According to the Ventures GCC Hotel Market Overview, the value of the GCC hotel sector's projects expected to be completed in 2017 is worth $9.51 billion - an increase of $8.24 billion over 2016. The growth is driven by a robust pipeline of hotel construction projects. The UAE demonstrates the largest market in terms of construction projects lined up for completion, followed by Saudi Arabia and Qatar.
The report found that at $4.05 billion, the UAE is likely to take the lead in expected projects to be completed in 2017, followed by Saudi Arabia at $3.32 billion and Qatar at $1.04 billion.
The UAE's hotel construction pipeline is forecast to peak in 2017 and 2018 as the country gears up for the Expo 2020. Experts forecast 2017 and 2018 to be the busiest years, with 56 project openings in 2017 and 58 openings in 2018. Dubai and Abu Dhabi will continue to lead in hotel construction across the UAE. In the hotels sector, a further 28,900 rooms are predicted to be delivered in Dubai over the next two years as capacity expands in the run-up to the event.

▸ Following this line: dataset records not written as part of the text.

(** [ept_tree_create_entry] for a present entry: success means that the processor
    now translates the frame to the value; a different translation is reported with
    -EEXIST and kept; -ENOMEM only follows a refusal of the host.  In every case the
    tree stays well-formed, no other translation changes, and outside of the -EEXIST
    path every temporary mapping is undone. *)
Theorem ept_tree_create_entry_correct t gfn value :
  ept_ok t -> gfn_ok gfn -> epte_perm value <> 0 ->
  exists r t', ept_tree_create_entry gfn value t = Some (r, t') /\ ept_ok t' /\
    et_invept_pending t' = et_invept_pending t /\
    (forall g, gfn_ok g -> g <> gfn -> hw_walk t' g = hw_walk t g) /\
    (r = 0 /\ (hw_walk t gfn = 0 \/ hw_walk t gfn = value) /\ hw_walk t' gfn = value /\
       et_kmaps t' = et_kmaps t \/
     r = - EEXIST /\ hw_walk t gfn <> 0 /\ hw_walk t gfn <> value /\
       hw_walk t' gfn = hw_walk t gfn \/
     r = - ENOMEM /\ host_refused (et_phys t) (et_phys t') /\ hw_walk t' gfn = hw_walk t gfn /\
       et_kmaps t' = et_kmaps t).
Proof.
  intros [T HI] Hg Hp.
  destruct (create_entry_rule T t gfn value HI Hg Hp) as (r & T' & t' & Hrun & HI' & Hpend & Hl & Hc).
  exists r, t'. rewrite !(hw_walk_leaf T t), !(hw_walk_leaf T' t') by done.
  split_and!; [done|by exists T'|done| |done].
  intros g Hgg Hne. rewrite (hw_walk_leaf T' t'), (hw_walk_leaf T t) by done. by apply Hl.
Qed.

(** On a host that can map every frame, [ept_tree_get_entry] returns exactly the
    entry that the processor's walk reaches (0 if there is none), changes no
    translation and leaves no temporary mapping behind. *)
Theorem ept_tree_get_entry_correct t gfn :
  maps_ok PH -> ept_ok t -> gfn_ok gfn ->
  exists t', ept_tree_get_entry gfn t = Some (hw_walk t gfn, t') /\ ept_ok t' /\
    (forall g, gfn_ok g -> hw_walk t' g = hw_walk t g) /\ et_kmaps t' = et_kmaps t.
Proof.
  intros Hm [T HI] Hg. destruct (get_entry_rule T t gfn Hg HI Hm) as (t' & Hrun & Hgr & Hk).
  exists t'. rewrite (hw_walk_leaf T t) by done. split_and!; [done|exists T; apply Hgr| |done].
  intros g Hgg. rewrite (hw_walk_leaf T t'), (hw_walk_leaf T t) by (done || apply Hgr). apply Hgr.
Qed.

(** The two range operations, for the processor's view. *)
Lemma invalidate_entries_hw t start npages :
  maps_ok PH -> ept_ok t -> 0 <= start -> 0 <= npages < 2 ^ 31 -> start + npages <= 2 ^ 36 ->
  let c := count (fun g => present (hw_walk t g)) (Z.to_nat npages) start in
  exists t', ept_tree_invalidate_entries start npages t = Some (c, t') /\ ept_ok t' /\
    (forall g, gfn_ok g -> hw_walk t' g = if (start <=? g) && (g <? start + npages) then 0
                                         else hw_walk t g) /\
    et_invept_pending t' = (et_invept_pending t || negb (c =? 0))%bool /\
    et_kmaps t' = et_kmaps t.
Proof.
  intros Hm [T HI] Hs Hn Hb c.
  destruct (invalidate_entries_rule T t start npages HI Hm Hs Hn Hb) as (t' & Hrun & HI' & Hl & Hk & Hp).
  assert (Hc : count (fun g => present (leaf T t g)) (Z.to_nat npages) start = c).
  { apply count_ext. intros g Hg. rewrite (hw_walk_leaf T t) by (done || unfold gfn_ok; lia). done. }
  rewrite Hc in Hrun, Hp. exists t'. split_and!; [done|by exists T| |done|done].
  intros g Hg. by rewrite (hw_walk_leaf T t'), (hw_walk_leaf T t) by done.
Qed.

Lemma create_entries_hw pfn_at t start npages chunk_size off flags :
  (forall o, 0 <= pfn_at o < 2 ^ 40 /\ pfn_at o <> INVALID_PFN) -> ept_ok t ->
  0 <= start -> 0 < npages < 2 ^ 31 -> start + npages <= 2 ^ 36 ->
  0 <= off -> off + npages * 4096 <= chunk_size -> chunk_size < 2 ^ 64 ->
  let pte g := make_epte (slot_perm flags) HAX_EPT_MEMTYPE_WB (pfn_at (off + (g - start) * 4096)) in
  exists r t' m,
    ept_tree_create_entries pfn_at start npages chunk_size off flags t = Some (r, t') /\
    ept_ok t' /\ et_kmaps t' = et_kmaps t /\ et_invept_pending t' = et_invept_pending t /\
    start <= m <= start + npages /\
    (forall g, gfn_ok g -> hw_walk t' g = if start <=? g then if g <? m then pte g
                                         else hw_walk t g else hw_walk t g) /\
    (forall g, start <= g < m -> hw_walk t g = 0 \/ hw_walk t g = pte g) /\
    (r = count (fun g => negb (present (hw_walk t g))) (Z.to_nat npages) start /\
       m = start + npages \/
     r = - EEXIST /\ m < start + npages /\ hw_walk t m <> 0 /\ hw_walk t m <> pte m \/
     r = - ENOMEM /\ m < start + npages /\ host_refused (et_phys t) (et_phys t')).
Proof.
  intros Hpfn [T HI] Hs Hn Hsn Ho Hon Hc pte.
  destruct (create_entries_rule pfn_at T t start npages chunk_size off flags)
    as (r & T' & t' & Hrun & HI' & Hpost & Hk & Hp); [done..|].
  assert (Hw : forall g, start <= g < start + npages -> leaf T t g = hw_walk t g).
  { intros g Hg. by rewrite (hw_walk_leaf T t) by (done || unfold gfn_ok; lia). }
  assert (Hfill : forall m, fills (pte_at pfn_at (slot_perm flags) start off) start m (leaf T t) (leaf T' t') ->
    fillable (pte_at pfn_at (slot_perm flags) start off) start m (leaf T t) -> m <= start + npages ->
    (forall g, gfn_ok g -> hw_walk t' g = if start <=? g then if g <? m then pte g
                                         else hw_walk t g else hw_walk t g) /\
    (forall g, start <= g < m -> hw_walk t g = 0 \/ hw_walk t g = pte g)).
  { intros m Hf Hfo Hm. split; [|intros g Hg; rewrite <- Hw by lia; by apply Hfo].
    intros g Hg. rewrite (hw_walk_leaf T' t'), Hf, (hw_walk_leaf T t) by done.
    destruct (Z.leb_spec start g); [|done]. destruct (Z.ltb_spec g m); [|done]. cbn [andb].
    destruct (Z.eqb_spec (leaf T t g) 0); [done|]. destruct (Hfo g); [lia|done|done]. }
  exists r, t'.
  destruct Hpost as [(Hf & Hfo & ->)|[(-> & m & Hm & Hf & Hfo & Hn0 & Hn1)|(-> & Hr & m & Hm & Hf & Hfo)]].
  - exists (start + npages). destruct (Hfill (start + npages) Hf Hfo) as [H1 H2]; [lia|].
    split_and!; try done; try lia; [by exists T'|]. left. split; [|done].
    rewrite Z.add_0_l. replace (start + npages - start) with npages by lia.
    apply count_ext. intros g Hg. by rewrite Hw by lia.
  - exists m. destruct (Hfill m Hf Hfo) as [H1 H2]; [lia|].
    split_and!; try done; try lia; [by exists T'|]. right. left. rewrite <- Hw by lia. split_and!; [done|lia|done|done].
  - exists m. destruct (Hfill m Hf Hfo) as [H1 H2]; [lia|].
    split_and!; try done; try lia; [by exists T'|]. right. right. split_and!; [done|lia|done].
Qed.

(** C38. On a host that can map every frame (a table that cannot be mapped is skipped, a
    finding), [ept_tree_invalidate_entries] removes exactly
    the translations of the range, returns how many were present, and requests an
    INVEPT if and only if (or an earlier request is pending) one was. *)
Theorem ept_tree_invalidate_entries_correct t start npages :
  maps_ok PH -> ept_ok t -> 0 <= start -> 0 <= npages < 2 ^ 31 -> start + npages <= 2 ^ 36 ->
  let c := count (fun g => present (hw_walk t g)) (Z.to_nat npages) start in
  exists t', ept_tree_invalidate_entries start npages t = Some (c, t') /\ ept_ok t' /\
    (forall g, gfn_ok g -> hw_walk t' g = if (start <=? g) && (g <? start + npages) then 0
                                         else hw_walk t g) /\
    et_invept_pending t' = (et_invept_pending t || negb (c =? 0))%bool /\
    et_kmaps t' = et_kmaps t.
Proof. apply invalidate_entries_hw. Qed.

(** C37. [ept_tree_create_entries] for a range of a pinned chunk, whose pages have frame
    numbers below [2 ^ 40]: on success (the number
    [r] of new entries) every frame of the range is translated to its page of the
    chunk, read-only for ROM, and no frame had another translation before; -EEXIST
    means that a frame had one, -ENOMEM that the last call of the host (for a page or
    for a temporary mapping) was refused, and then the frames before the failure are
    translated.  The range has fewer than [2 ^ 31] frames, so that their number is an
    int.  Frames outside the range and existing
    translations never change, the tree stays well-formed, and every temporary mapping
    is undone on every path. *)
Theorem ept_tree_create_entries_correct pfn_at t start npages chunk_size off flags :
  (forall o, 0 <= pfn_at o < 2 ^ 40 /\ pfn_at o <> INVALID_PFN) -> ept_ok t ->
  0 <= start -> 0 < npages < 2 ^ 31 -> start + npages <= 2 ^ 36 ->
  0 <= off -> off + npages * 4096 <= chunk_size -> chunk_size < 2 ^ 64 ->
  let pte g := make_epte (slot_perm flags) HAX_EPT_MEMTYPE_WB (pfn_at (off + (g - start) * 4096)) in
  exists r t' m,
    ept_tree_create_entries pfn_at start npages chunk_size off flags t = Some (r, t') /\
    ept_ok t' /\ et_kmaps t' = et_kmaps t /\ et_invept_pending t' = et_invept_pending t /\
    start <= m <= start + npages /\
    (forall g, gfn_ok g -> hw_walk t' g = if start <=? g then if g <? m then pte g
                                         else hw_walk t g else hw_walk t g) /\
    (forall g, start <= g < m -> hw_walk t g = 0 \/ hw_walk t g = pte g) /\
    (r = count (fun g => negb (present (hw_walk t g))) (Z.to_nat npages) start /\
       m = start + npages \/
     r = - EEXIST /\ m < start + npages /\ hw_walk t m <> 0 /\ hw_walk t m <> pte m \/
     r = - ENOMEM /\ m < start + npages /\ host_refused (et_phys t) (et_phys t')).
Proof. apply create_entries_hw. Qed.

(** Freeing the listed pages. *)
Lemma free_pages_run l t :
  exists t', free_pages l t = Some (tt, t') /\
    (forall q, is_Some (et_frames t' !! q) <-> is_Some (et_frames t !! q) /\ q ∉ l) /\
    (forall q, q ∈ et_page_list t' <-> q ∈ et_page_list t /\ q ∉ l).
Proof.
  revert t. induction l as [|p l IH]; intros t.
  { exists t. split; [done|]. split; intros q; set_solver. }
  cbn [free_pages]. rewrite modify_run. unfold ept_page_free. rewrite modify_run.
  edestruct IH as (t' & Hrun & Hf & Hl). exists t'. split; [exact Hrun|]. split; intros q.
  - rewrite Hf. cbn. rewrite lookup_delete_is_Some. set_solver.
  - rewrite Hl. cbn. rewrite list_elem_of_filter. set_solver.
Qed.

(** [ept_tree_free] of a well-formed tree releases every frame of the tree exactly
    through its page list: no frame stays allocated. *)
Theorem ept_tree_free_correct t :
  ept_ok t ->
  exists t', ept_tree_free t = Some (0, t') /\ et_frames t' = ∅ /\ et_page_list t' = [] /\
             NoDup (et_page_list t).
Proof.
  intros [T HI]. unfold ept_tree_free. rewrite gets_run.
  destruct (free_pages_run (et_page_list t) t) as (t' & Hrun & Hf & Hl).
  rewrite (bind_run _ _ _ _ _ Hrun). exists t'. split_and!; [done| | |apply HI].
  - apply map_eq. intros q. rewrite lookup_empty.
    destruct (et_frames t' !! q) eqn:E; [|done]. exfalso.
    destruct (proj1 (Hf q)) as [H1 H2]; [by rewrite E|]. by apply (inv_pages _ _ HI) in H1.
  - destruct (et_page_list t') as [|q l] eqn:E; [done|].
    destruct (proj1 (Hl q)); [apply list_elem_of_here|done].
Qed.
End Props.

(** ** Concrete instances *)
(** The tree after [ept_tree_init] of [raw_tree]. *)
Definition demo_tree : hax_ept_tree (PH := counter_host) :=
  EptTree {[ 1 := zero_table ]} [1] (make_eptp HAX_EPT_MEMTYPE_WB HAX_EPT_LEVEL_MAX 1)
    (Some 1 :: replicate 9 None) false 0 (2 : Z).

Lemma demo_tree_ok : ept_ok demo_tree.
Proof.
  eexists. apply (init_inv raw_tree 1 (2 : Z) eq_refl); first [done|cbn; lia].
Qed.

Lemma ept_tree_init_correct_witness :
  exists t', ept_tree_init true raw_tree = Some (0, t') /\ ept_ok t' /\ hw_walk t' 5 = 0.
Proof.
  destruct (ept_tree_init_correct raw_tree eq_refl) as (r & t' & Hrun & Hcase).
  assert (E : fst <$> ept_tree_init true raw_tree = Some 0) by (vm_compute; reflexivity).
  rewrite Hrun in E. injection E as ->. destruct Hcase as [[E _]|(_ & Hok & _ & Hw)]; [discriminate E|].
  exists t'. split; [exact Hrun|]. split; [exact Hok|]. apply Hw. unfold gfn_ok. lia.
Defined.

(** Frame 2^21 + 5 (above the cached tables) is mapped, then mapped again differently. *)
Definition demo_gfn : Z := 2 ^ 21 + 5.
Definition demo_pte : Z := make_epte HAX_EPT_PERM_RWX HAX_EPT_MEMTYPE_WB 77.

The hotels market is expected to pick up pace, with three-and four-star hotels likely to compete with the luxury hotel segment. With a slew of new hotel projects, refurbishment of existing structures has gained prominence. Many property owners and hotel operators see the value in refurbishing their assets to stay up-to-date and be able to compete with new hotel rooms coming to the market, especially in the lead up to important events, such as Expo 2020 and the Fifa World Cup 2022.

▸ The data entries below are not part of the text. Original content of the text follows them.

(** The end of a walk whose access is decided. *)
Lemma finish_walk c g kmaps p1 pml4te p2 pdpte p3 pde p4 pte rt gpa order :
  upper c g kmaps p1 pml4te p2 pdpte -> entries_present pml4te pdpte pde pte c ->
  rt = Rights (all_have pe_writable pml4te pdpte pde pte c) (all_have pe_user pml4te pdpte pde pte c)
         (negb (all_have (fun e => negb (pe_exb e)) pml4te pdpte pde pte c)) ->
  (w_set_ad_bits c = true -> pe_page_size pdpte = false -> ptr_ok c g p3 /\
     forall d, pde = Some d -> pw_is_big_page_pde d c = false -> ptr_ok c g p4) ->
  exists r g', (ok ← access_permitted pml4te pdpte pde pte c;
    if negb ok then pw_out kmaps (WalkResult (TF_FAILED |! TF_PROTECT |! w_access c) gpa (Some order))
    else
      (if w_set_ad_bits c then pw_update_ad_bits same_kva p1 pml4te p2 pdpte p3 pde p4 pte c
       else mret tt);;
      pw_out kmaps (WalkResult TF_OK gpa (Some order))) g = Some (r, g') /\
    walked c g (if allowed c rt then Translated gpa order else Denied) r g'.
Proof.
  intros [Hinv Hm Hk Hl] Hp -> Hptr.
  rewrite (bind_run _ _ _ _ _ (access_permitted_run _ _ _ _ _ g Hp)).
  destruct (allowed c _); cbn [negb].
  - assert (exists g1, (if w_set_ad_bits c then
       pw_update_ad_bits same_kva p1 pml4te p2 pdpte p3 pde p4 pte c else mret tt) g = Some (tt, g1) /\
       effect c g g1) as (g1 & Hrun & He).
    { unfold effect. destruct (w_set_ad_bits c).
      - apply update_ad_bits_rule; [done|done|done| | |].
        + intros (_ & _ & _ & ?)%Hl. done.
        + intros Hs. by apply Hptr.
        + intros d Hs. by apply Hptr.
      - exists g. split; [done|]. split; [by apply same_view_refl|by split]. }
    rewrite (bind_run _ _ _ _ _ Hrun).
    destruct (out_rule c g g1 kmaps (WalkResult TF_OK gpa (Some order)) True Hm He Hk I)
      as (g' & Hrun' & He' & _). eexists _, g'. split; [done|]. split; [done|right; done].
  - destruct (out_rule c g g kmaps (WalkResult (TF_FAILED |! TF_PROTECT |! w_access c) gpa (Some order))
      True Hm (effect_quiet c g g Hm (quiet_refl g Hinv)) Hk I) as (g' & Hrun' & He' & _).
    eexists _, g'. split; [done|]. split; [done|right; done].
Qed.

(** Leaving the walk from a table that could not be mapped, or with a fault. *)
Lemma refuse_rule c g g1 kmaps o r :
  bytes_ok (gs_umem g) -> quiet g g1 -> Forall (fun k : option Z => is_Some k) kmaps ->
  (wr_ret r = TF_FAILED /\ refused g \/ reports c o r) ->
  exists r' g', pw_out kmaps r g1 = Some (r', g') /\ walked c g o r' g'.
Proof.
  intros Hm Hq Hk Hr.
  destruct (out_rule c g g1 kmaps r True Hm (effect_quiet c g g1 Hm Hq) Hk I) as (g' & Hrun & He & _).
  exists r, g'. by split; [|split].
Qed.

Lemma kmaps_snoc kmaps (k : option Z) :
  Forall (fun k : option Z => is_Some k) kmaps -> is_Some k ->
  Forall (fun k : option Z => is_Some k) (kmaps ++ [k]).
Proof. intros ? ?. apply Forall_app. split; [done|by repeat constructor]. Qed.

Lemma entry_ptr_ok g p table c index off :
  p = EntryPtr (ep_page p) (off + index * entry_size c) ->
  entry_at g p (table + index * entry_size c) (entry_size c) -> table mod entry_size c = 0 ->
  (w_pae c = false -> off = 0 /\ 0 <= index < 1023) -> ptr_ok c g (Some p).
Proof.
  intros Hp (Hlo & Hhi & Hat) Ht Hi. exists p. split; [done|]. split; [done|]. split.
  - unfold entry_size in *.
    destruct (w_pae c); [lia|]. destruct (Hi eq_refl) as [-> ?]. rewrite Hp. cbn. lia.
  - exists (table + index * entry_size c). split; [done|]. by rewrite Z_mod_plus_full.
Qed.

Lemma page_entry_mod c table : table mod 4096 = 0 -> table mod entry_size c = 0.
Proof.
  intros Ht. apply Z.mod_divide in Ht as [q ->]; [|done]. apply Z.mod_divide.
  - unfold entry_size. by destruct (w_pae c).
  - apply Z.divide_mul_r. unfold entry_size. destruct (w_pae c); [by exists 512|by exists 1024].
Qed.

(** One level of the reference walk, in the terms of the code. *)
Lemma walk_pt_step c rd table r t :
  rd (table + wlevel_index c 12 (if w_pae c then 9 else 10) * entry_size c) (entry_size c) = Some t ->
  walk c rd [pt_level c] table r =
  (if negb (pe_present t) then Absent true
   else if negb (pw_are_reserved_bits_in_pte_cleared t c) then Reserved
   else if allowed c (add_rights (pt_level c) t r)
   then Translated (entry_addr c t / 2 ^ 12 * 2 ^ 12 + w_virt_addr c mod 2 ^ 12) 12 else Denied).
Proof.
  unfold wlevel_index. intros Hw. cbn [walk].
  replace (lv_shift (pt_level c)) with 12 by (unfold pt_level; by destruct (w_pae c)).
  replace (lv_width (pt_level c)) with (if w_pae c then 9 else 10)
    by (unfold pt_level; by destruct (w_pae c)).
  rewrite Hw. destruct (pe_present t); [cbn [negb]|done].
  replace (lv_large (pt_level c)) with false by (unfold pt_level; by destruct (w_pae c)).
  cbn [andb orb]. replace (bit_set t (lv_reserved (pt_level c) |! 0)) with
    (negb (pw_are_reserved_bits_in_pte_cleared t c)); [done|].
  unfold pt_level, reserved_of. destruct (w_pae c) eqn:Hpae; cbn [lv_reserved].
  - by rewrite pte_reserved by done.
  - unfold pw_are_reserved_bits_in_pte_cleared. rewrite Hpae. by rewrite Z.lor_0_r, bit_set_0.
Qed.

Lemma walk_pd_step c rd table r e :
  (w_lme c = true -> w_pae c = true) ->
  rd (table + wlevel_index c (lv_shift (pd_level c)) (if w_pae c then 9 else 10) * entry_size c)
    (entry_size c) = Some e ->
  walk c rd (pd_level c :: [pt_level c]) table r =
  (if negb (pe_present e) then Absent false
   else if negb (pw_are_reserved_bits_in_pde_cleared e c) then Reserved
   else if pw_is_big_page_pde e c then
     if allowed c (add_rights (pd_level c) e r)
     then Translated (entry_addr c e / 2 ^ lv_shift (pd_level c) * 2 ^ lv_shift (pd_level c) +
                      w_virt_addr c mod 2 ^ lv_shift (pd_level c)) (lv_shift (pd_level c)) else Denied
   else walk c rd [pt_level c] (entry_addr c e) (add_rights (pd_level c) e r)).
Proof.
  unfold wlevel_index. intros Hlp Hw. remember [pt_level c] as tl eqn:Htl. cbn [walk].
  replace (lv_width (pd_level c)) with (if w_pae c then 9 else 10)
    by (unfold pd_level; by destruct (w_pae c)).
  rewrite Hw. replace (match tl with [] => true | _ => false end) with false by (by subst).
  destruct (pe_present e); [cbn [negb orb]|done].
  assert (Hl : (lv_large (pd_level c) && pe_page_size e)%bool = pw_is_big_page_pde e c).
  { unfold pd_level, pw_is_big_page_pde. destruct (pe_page_size e), (w_pae c), (w_lme c);
      cbn; try done; destruct (w_pse c); try done; by specialize (Hlp eq_refl). }
  rewrite Hl. replace (bit_set e (lv_reserved (pd_level c) |! _)) with
    (negb (pw_are_reserved_bits_in_pde_cleared e c)); [done|].
  rewrite <- Hl. unfold pd_level, reserved_of. destruct (w_pae c) eqn:Hpae.
  - cbn [lv_large lv_reserved lv_reserved_large andb]. by rewrite pae_pde_reserved.
  - rewrite <- pde_reserved; [done|done|]. destruct (w_lme c); [by discriminate Hlp|done].
Qed.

Vice-president of development at Shaza Hotels, noted that intra-regional travel between GCC countries is increasing, with families preferring to take shorter and more frequent holidays, and hence looking for leisure destinations in the region. Dubai, he said, has clearly established itself as the leader in terms of family holidays, but it is facing more and more competition from neighbouring destinations such as Ras Al Khaimah, Muscat and Salalah.
"Shaza Hotels is focusing on the GCC family market, be it in the resort or city hotel segment, and we are opening this year's hotels in three of these destinations. It is also important to look at the domestic Saudi market, which is travelling more frequently now within the country. This has created opportunities.

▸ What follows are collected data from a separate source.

(* ===== verification/IntrBitmap.v ===== *)
(** * The bitmap of pending interrupts (src/core/intr_exc.c)

    The eight words of [intr_pending] are a set of vectors, [nr_pending_intrs] its size:
    setting and acknowledging a vector add and remove it, and the search from the top
    word finds the greatest vector. *)

From stdpp Require Import base numbers list gmap relations.
From Stdlib Require Import ZArith Lia.
From S2P Require Import Prelude IntrExc.
#[local] Open Scope Z_scope.

(** ** The bitmap as a set of vectors *)
Definition word_bit (ws : list Z) (x : Z) : bool :=
  Z.testbit (default 0 (ws !! Z.to_nat (x / 32))) (x mod 32).

Definition vectors : list Z := seqZ 0 256.

Definition count_set (p : Z -> bool) (l : list Z) : Z :=
  Z.of_nat (length (filter (fun x => p x = true) l)).

Record irq_inv (v : vcpu_t) : Prop := {
  iq_len : length (vc_intr_pending v) = 8%nat;
  iq_words : Forall (fun w => 0 <= w < 2 ^ 32) (vc_intr_pending v);
  iq_count : vc_nr_pending_intrs v = count_set (word_bit (vc_intr_pending v)) vectors;
}.

Definition pending (v : vcpu_t) : gset Z :=
  list_to_set (filter (fun x => word_bit (vc_intr_pending v) x = true) vectors).

Lemma elem_vectors x : x ∈ vectors <-> 0 <= x < 256.
Proof. unfold vectors. rewrite elem_of_seqZ. lia. Qed.

Lemma elem_pending v x :
  x ∈ pending v <-> 0 <= x < 256 /\ word_bit (vc_intr_pending v) x = true.
Proof.
  unfold pending. rewrite elem_of_list_to_set, list_elem_of_filter, elem_vectors. tauto.
Qed.

Lemma count_cons_set p a l :
  count_set p (a :: l) = (if p a then 1 else 0) + count_set p l.
Proof.
  unfold count_set. rewrite filter_cons. destruct (p a); [|by rewrite decide_False by done].
  rewrite decide_True by done. cbn [length]. lia.
Qed.

Lemma count_set_ext p q l : (forall y, y ∈ l -> p y = q y) -> count_set p l = count_set q l.
Proof.
  induction l as [|a l IH]; intros H; [done|]. rewrite !count_cons_set, H by set_solver.
  rewrite IH by set_solver. done.
Qed.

"Dubai experienced an increase across all KPIs, including the highest RevPAR of $273, an increase of 18.7 per cent when compared to last year. Dubai also saw the highest occupancy in April at 88 per cent and the highest average room rate of $310," said Yousef Wahbah, Mena head of transaction real estate at EY. "Abu Dhabi's hospitality market witnessed a drop in RevPAR by 4.8 per cent in April 2017, which can be attributed to the drop in ADR from $133 in April 2016 to $120 in April 2017. However, occupancy increased by 4.5 per cent in April 2017 when compared to the same month last year."